Curtains for quantitative easing? Bank of England set to turn off cash taps as it admits inflation is 'uncomfortably high'
19 April 2012
, by Adrian Lowery (MailOnline)http://www.dailymail.co.uk/money/news/article-2131462/Bank-England-set-pause-QE-admits-inflation-uncomfortably-high.htmlThe UK could have seen the last of quantitative easing because inflation is not coming down as far or as fast as expected, the Bank of England admitted today.
After the rate of inflation rate crept up yesterday to 3.5%, deputy governor Paul Tucker said that the news on inflation had been 'bad'.
'Though [inflation] has fallen significantly over the past six months, from over 5% to 3.5% on yesterday's reading, it remains uncomfortably above target,' Tucker said in a Liverpool speech.
Meanwhile, minutes to the Bank's April meeting showed that QE stalwart Adam Posen had surprisingly dropped his long-standing call for more stimulus, and that others were worried the Bank risked losing credibility regarding its commitment to keeping inflation under control.
The BoE said that the policy challenge it faced was thrown into 'sharp relief' by increased risks of high inflation over the past month.
'The upside risk to inflation, on the back of higher oil prices, has clearly thrown the MPC off guard,' said Nida Ali, economic advisor to the Ernst & Young ITEM Club, 'causing even Adam Posen to withdraw his call for more QE.'
'But with growth prospects now looking weaker than a couple of months ago, the MPC faces a major dilemma,' she added.

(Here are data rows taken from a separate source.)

Lemma team_count k : (Z.of_nat k < n) →
  Z.of_nat (tally (λ t, (team_node t =? k)%nat) (seq 0 (Z.to_nat N))) = first_thread n N (Z.of_nat k + 1) - first_thread n N (Z.of_nat k).
Proof using Hnuma Hn HN.
  intros Hk. pose proof (first_thread_range (Z.of_nat k) ltac:(lia)) as [[H1 H2] H3].
  rewrite (tally_ext _ (λ t, (Z.to_nat (first_thread n N (Z.of_nat k)) <=? t)%nat && (t <? Z.to_nat (first_thread n N (Z.of_nat k + 1)))%nat)).
  - rewrite tally_range by lia. lia.
  - intros t Ht%elem_of_seq. pose proof (node_threads (Z.of_nat t) (Z.of_nat k) ltac:(lia) ltac:(lia)) as Hiff.
    destruct (node_for_thread_div (Z.of_nat t) ltac:(lia)) as [Hd Hr]. unfold team_node.
    apply eq_true_iff_eq. rewrite andb_true_iff, Nat.eqb_eq, Nat.leb_le, Nat.ltb_lt. rewrite Hd in Hiff. rewrite Hd. lia.
Qed.
End split.

(** ** The loops of the setup *)

Lemma clear_nodes_zero m n k : (k + n ≤ m)%nat → clear_nodes n k (replicate m (mk_nbn 0 0)) = Ok (replicate m (mk_nbn 0 0)).
Proof.
  revert k. induction n as [|n IH]; intros k Hk; [done|]. cbn [clear_nodes].
  rewrite put_lt by (rewrite length_replicate; lia). cbn [mbind res_bind]. rewrite insert_replicate. apply IH. lia.
Qed.

Definition node_count (n n_threads : Z) (k : nat) : Z :=
  first_thread n n_threads (Z.of_nat k + 1) - first_thread n n_threads (Z.of_nat k).

Lemma count_nodes_spec rounds n N : ∀ k node_nth leaders, (k + rounds ≤ length node_nth)%nat →
  count_nodes rounds n N k node_nth leaders =
    Ok (take k node_nth ++ (node_count n N <$> seq k rounds) ++ drop (k + rounds) node_nth,
        leaders + Z.of_nat (tally (λ i, 0 <? node_count n N i) (seq k rounds))).
Proof.
  induction rounds as [|rounds IH]; intros k l leaders Hk; cbn [count_nodes].
  - cbn. rewrite Nat.add_0_r, take_drop. do 2 f_equal. lia.
  - rewrite put_lt by lia. cbn [mbind res_bind]. rewrite IH by (rewrite length_insert; lia). f_equal. f_equal.
    + rewrite (take_S_r _ _ (node_count n N k)) by (rewrite list_lookup_insert_eq by lia; done).
      rewrite take_insert_ge, drop_insert_lt by lia. cbn. rewrite <- app_assoc. cbn. do 3 f_equal. f_equal. lia.
    + fold (node_count n N k). cbn. destruct (0 <? node_count n N k); cbn; lia.
Qed.

(** ** The team at the start *)

Definition start_threads (numa : numa_state) (tl_old : nat → Z) (n_threads : Z) : list bthread :=
  (λ ith, mk_bt (Z.to_nat (set_numa_thread_affinity numa (tl_old ith) (Z.of_nat ith) n_threads)) 0 None)
    <$> seq 0 (Z.to_nat n_threads).

Lemma start_thread numa tl_old N t th : start_threads numa tl_old N !! t = Some th →
  th = mk_bt (Z.to_nat (set_numa_thread_affinity numa (tl_old t) (Z.of_nat t) N)) 0 None ∧ (t < Z.to_nat N)%nat.
Proof.
  unfold start_threads. rewrite list_lookup_fmap. intros (u & [Hu ?]%lookup_seq & ->)%fmap_Some. cbn in Hu. by subst u.
Qed.

Lemma flat_start numa tl_old N n_batch b : 2 ≤ N < 2 ^ 27 → nb_active b && (n_batch <=? 32) = false →
  flat_inv (mk_shared N n_batch 0 0 b GGML_STATUS_SUCCESS) (start_threads numa tl_old N).
Proof.
  intros HN Hmode. split; [cbn; lia|done| |].
  - intros t th pc [-> _]%start_thread. done.
  - exists 0%nat. cbn [sh_n_threads sh_n_barrier sh_n_barrier_passed]. apply meeting_start; [|lia|lia|].
    + rewrite (tally_const _ true); [by rewrite length_fmap; unfold start_threads; rewrite length_fmap, length_seq|].
      by intros x (y & -> & _)%list_elem_of_fmap.
    + intros i p Hp _. rewrite list_lookup_fmap in Hp. apply fmap_Some in Hp as (th & [-> _]%start_thread & ->). done.
Qed.

Section hier_start.
Context (numa : numa_state) (n N : Z) (tl_old : nat → Z).
Context (Hnuma : numa_n_nodes numa = n) (Hmirror : numa_mirror numa = true) (Hn : 2 ≤ n ≤ 8) (HN : 2 ≤ N < 2 ^ 27).

Lemma setup_active : ∃ node_nth leaders, ggml_numa_barrier_setup numa numa_barrier_zero N =
    Ok (mk_nb (replicate GGML_NUMA_MAX_NODES (mk_nbn 0 0)) 0 0 node_nth leaders true) ∧
  node_nth = (node_count n N <$> seq 0 (Z.to_nat n)) ++ replicate (GGML_NUMA_MAX_NODES - Z.to_nat n) 0 ∧
  leaders = Z.of_nat (tally (λ i, 0 <? node_count n N i) (seq 0 (Z.to_nat n))).
Proof using Hnuma Hmirror Hn HN.
  eexists _, _. split; [|split; reflexivity]. unfold ggml_numa_barrier_setup. rewrite Hmirror, Hnuma.
  destruct (n <? 2) eqn:?; [lia|]. destruct (N <=? 1) eqn:?; [lia|]. cbn [negb orb]. rewrite i32_small by lia.
  unfold numa_barrier_zero, GGML_NUMA_MAX_NODES. cbn [nb_node nb_node_nth].
  rewrite clear_nodes_zero by lia. cbn [mbind res_bind].
  rewrite count_nodes_spec by (rewrite length_replicate; lia). cbn [mbind res_bind]. cbn [Nat.add take app].
  by rewrite drop_replicate.
Qed.

Lemma start_node t th : start_threads numa tl_old N !! t = Some th →
  bt_node th = team_node numa N t ∧ Z.of_nat (bt_node th) < n ∧ th = mk_bt (team_node numa N t) 0 None.
Proof using Hnuma Hmirror Hn HN.
  intros [-> Ht]%start_thread. cbn. unfold set_numa_thread_affinity. rewrite Hnuma, Hmirror.
  destruct (1 <? n) eqn:?; [|lia]. cbn [negb]. split_and!; [done| |done].
  destruct (node_for_thread_div numa n N Hnuma Hn HN (Z.of_nat t) ltac:(lia)) as [-> ?]. lia.
Qed.

Lemma start_view_count k : Z.of_nat (tally p_in (node_view k <$> start_threads numa tl_old N)) =
  if (Z.of_nat k <? n) then node_count n N k else 0.
Proof using Hnuma Hmirror Hn HN.
  assert (tally p_in (node_view k <$> start_threads numa tl_old N) =
    tally (λ t, (team_node numa N t =? k)%nat) (seq 0 (Z.to_nat N))) as ->.
  { unfold start_threads. rewrite <- list_fmap_compose, tally_fmap. apply tally_ext. intros t Ht%elem_of_seq.
    destruct (start_node t (mk_bt (Z.to_nat (set_numa_thread_affinity numa (tl_old t) (Z.of_nat t) N)) 0 None)) as (Hb & _ & _).
    - unfold start_threads. rewrite list_lookup_fmap. rewrite lookup_seq_lt by lia. done.
    - cbn in Hb. unfold node_view. cbn. rewrite Hb. by case_match. }
  destruct (Z.of_nat k <? n) eqn:Hk.
  - rewrite (team_count numa n N Hnuma Hn HN) by lia. done.
  - rewrite (tally_const _ false); [done|]. intros t Ht%elem_of_seq. apply Nat.eqb_neq. unfold team_node.
    destruct (node_for_thread_div numa n N Hnuma Hn HN (Z.of_nat t) ltac:(lia)) as [-> ?]. lia.
Qed.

'In our view, the Bank is unlikely to authorise more QE in the coming months, especially in light of the latest oil price developments.'
Mr Tucker - who has said he has 'great sympathy’ for savers and pensioners affected by QE and price rises - said inflation was likely to stay a little higher than projected in the February Inflation Report in the short-term and might remain above 3% throughout the second quarter of this year and possibly into the second half.
In its February Inflation Report, the Bank predicted that inflation would fall below its 2% target towards the end of this year.

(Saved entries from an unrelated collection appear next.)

(** A thread that has not finished is behind those that have. *)
Lemma behind_finished st t th u uh : team_alive st → tm_threads st !! t = Some th → tm_threads st !! u = Some uh →
  inside (bview th) → th_pc uh = Finished → S (th_passed th) = th_passed uh.
Proof using All.
  intros [[HBI Hths] Hec Hdone] Ht Hu Hin Hpu.
  destruct (Hdone u uh Hu Hpu) as [Hlen _]. pose proof (Hths t th Ht) as Hok. unfold ComputeThreads.thread_ok in Hok.
  assert (th_passed th < length (plan 0))%nat as Hlt.
  { unfold inside, bview in Hin. cbn in Hin. destruct (th_pc th); try done. destruct Hok as ([q Hq] & _).
    apply (f_equal length) in Hq. rewrite length_drop in Hq. cbn in Hq. lia. }
  destruct (bi_phase _ _ HBI) as [G HG].
  pose proof (HG t (bview th) ltac:(by rewrite list_lookup_fmap, Ht)) as H1.
  pose proof (HG u (bview uh) ltac:(by rewrite list_lookup_fmap, Hu)) as H2. cbn in *. lia.
Qed.

(** Somebody can do a step that changes something. *)
Lemma somebody_moves st : team_alive st → ¬ all_finished st →
  ∃ t, (t < length (tm_threads st))%nat ∧ team_step st t ≠ Ok st.
Proof using All.
  intros Halive Hnot. pose proof Halive as [[HBI Hths] Hec Hdone].
  destruct (Exists_lookup (λ th, outside th = true) (tm_threads st)) as [(t & th & Ht & Hout)|Hno].
  { exists t. split; [by eapply lookup_lt_Some|]. intros Hs. unfold outside in Hout.
    destruct (stuck_thread st t th Ht Hs) as [Hf|(pc & r & s' & Hp & _)]; [by rewrite Hf in Hout|by rewrite Hp in Hout]. }
  assert (∀ t th, tm_threads st !! t = Some th → th_pc th = Finished ∨ inside (bview th)) as Hcases.
  { intros t th Ht. specialize (Hno t th Ht). unfold outside in Hno. unfold inside, bview. cbn. destruct (th_pc th); auto. }
  destruct (bi_progress _ _ HBI) as (t & bt & Hbt & Hmove).
  - intros Hnil. apply Hnot. intros t th Ht. apply (f_equal length) in Hnil. rewrite length_fmap in Hnil.
    apply lookup_lt_Some in Ht. cbn in Hnil. lia.
  - destruct (Exists_lookup (λ th, th_pc th = Finished) (tm_threads st)) as [(u & uh & Hu & Hpu)|Hnone].
    + right. destruct (Exists_lookup (λ th, th_pc th ≠ Finished) (tm_threads st)) as [(t & th & Ht & Hpt)|Hall].
      * destruct (Hcases t th Ht) as [|Hin]; [done|]. exists t, (bview th), u, (bview uh).
        split_and!; [by rewrite list_lookup_fmap, Ht|by rewrite list_lookup_fmap, Hu|done|by eapply behind_finished].
      * exfalso. apply Hnot. intros t th Ht. destruct (decide (th_pc th = Finished)); [done|]. by destruct (Hall t th Ht).
    + left. intros t bt Hbt. rewrite list_lookup_fmap in Hbt. apply fmap_Some in Hbt as (th & Ht & ->).
      destruct (Hcases t th Ht) as [Hf|]; [|done]. by destruct (Hnone t th Ht).
  - rewrite list_lookup_fmap in Hbt. apply fmap_Some in Hbt as (th & Ht & ->). exists t. split; [by eapply lookup_lt_Some|].
    intros Hs. destruct Hmove as (pc & s1 & o & Hpc & Hstep & Hne). unfold bview in Hpc, Hstep. cbn in Hpc, Hstep.
    destruct (stuck_thread st t th Ht Hs) as [Hf|(pc' & r & s' & Hp & Hb)]; [by rewrite Hf in Hpc|].
    rewrite Hp in Hpc. injection Hpc as ->. congruence.
Qed.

But food and oil prices prodded inflation up to 3.5% in March, from 3.4% in February, halting a five-month decline from a peak of 5.2% in September 2011.
Economists had not expected more QE next month, but most had not ruled it out later in the year after uneven signs on the economy's recovery in recent months.
George Buckley at Deutsche Bank said: 'The only thing that could sway [the MPC] back to more QE is next week's GDP figures and the PMIs. Those are the things to watch out for.'
The aim of the Bank's loose monetary policy was to boost economic growth, prevent a wave of mortgage repossessions and pump money into the flagging economy.But the whole QE project was called into question overnight by MPs who slammed the policy for destroying the incomes of pensioners and savers
damning Treasury select committee report laid bare how the Bank's £325bn in QE and ultra-low bas rate has had a crippling effect on annuity incomes and savings rates.
The committee even called for some sort of compensation for those hurt by QE, saying:
‘We recommend that the Government consider whether there are any measures that should be taken to mitigate the redistributional effects of QE.’
Tucker said the real economy is recovering broadly in line with the Bank's February forecasts, but the Bank's minutes admitted official data could reveal the UK economy is back in recession with a second quarter of GDP contraction
'Monetary policy will underpin the recovery so long as that remains consistent with anchoring inflation expectations in line with achieving the 2% target over the medium run,' he said. 'We shall not let that slip.'
Fellow policymakers Spencer Dale and Martin Weale have also voiced concerns over the inflation outlook and indicated their reluctance to back another round of asset-buying when the current £325bn QE tranche is completed in May.
The QE programme – which has been likened to printing money – started under Labour in 2009 and has continued under the Coalition.
The Treasury committee report highlighted how it has had the effect of slashing annuity rates, or ‘incomes for life’.
When a pensioner cashes in his savings for retirement, he is paid an annuity for the rest of his life.
In 1990, the average annuity rate for a 65-year-old man was an annual return of 16% of his pension pot. Today it is just 6%.
Thus a man who cashed in a £100,000 pension pot in 1990 would have got an annual income of £16,000.
A person retiring today, who had diligently saved the same amount, would get just £6,000 a year, an annual cut of £10,000.
The committee called on the Bank, particularly the nine men on its interest-rate setting committee, to ‘improve upon their efforts’ to explain their controversial policy to the country.
It says: ‘The policy of extremely lax monetary policy has not been without criticism. Under this policy, savers receive a far lower return on their savings than under more normal conditions
The report quotes Mr Tucker as saying he has ‘great sympathy’ for savers, but insisting the economy would have been ‘destroyed’ without the Bank’s action.